§ Work instruction:
Your answer should consist only of the lines from the line containing "Module ToEnclave." through the last line below, each repeated exactly.

Collected data entries:
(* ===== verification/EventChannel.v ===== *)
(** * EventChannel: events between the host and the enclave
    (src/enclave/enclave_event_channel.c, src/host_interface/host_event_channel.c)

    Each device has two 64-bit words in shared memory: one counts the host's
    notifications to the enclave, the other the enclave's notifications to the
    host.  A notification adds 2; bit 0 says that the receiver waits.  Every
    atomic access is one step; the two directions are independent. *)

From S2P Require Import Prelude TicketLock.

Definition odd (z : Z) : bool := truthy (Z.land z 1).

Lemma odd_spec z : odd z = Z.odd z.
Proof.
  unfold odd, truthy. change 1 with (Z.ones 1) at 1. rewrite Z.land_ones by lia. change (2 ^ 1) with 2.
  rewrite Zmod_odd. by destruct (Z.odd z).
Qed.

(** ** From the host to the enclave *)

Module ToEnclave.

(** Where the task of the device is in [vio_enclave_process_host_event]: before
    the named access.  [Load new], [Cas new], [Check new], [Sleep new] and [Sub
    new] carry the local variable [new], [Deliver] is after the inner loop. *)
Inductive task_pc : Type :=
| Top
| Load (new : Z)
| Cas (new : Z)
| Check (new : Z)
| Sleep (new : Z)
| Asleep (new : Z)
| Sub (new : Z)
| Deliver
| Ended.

§ Reply to the task:
Module ToEnclave.

(** Where the task of the device is in [vio_enclave_process_host_event]: before
    the named access.  [Load new], [Cas new], [Check new], [Sleep new] and [Sub
    new] carry the local variable [new], [Deliver] is after the inner loop. *)
Inductive task_pc : Type :=
| Top
| Load (new : Z)
| Cas (new : Z)
| Check (new : Z)
| Sleep (new : Z)
| Asleep (new : Z)
| Sub (new : Z)
| Deliver
| Ended.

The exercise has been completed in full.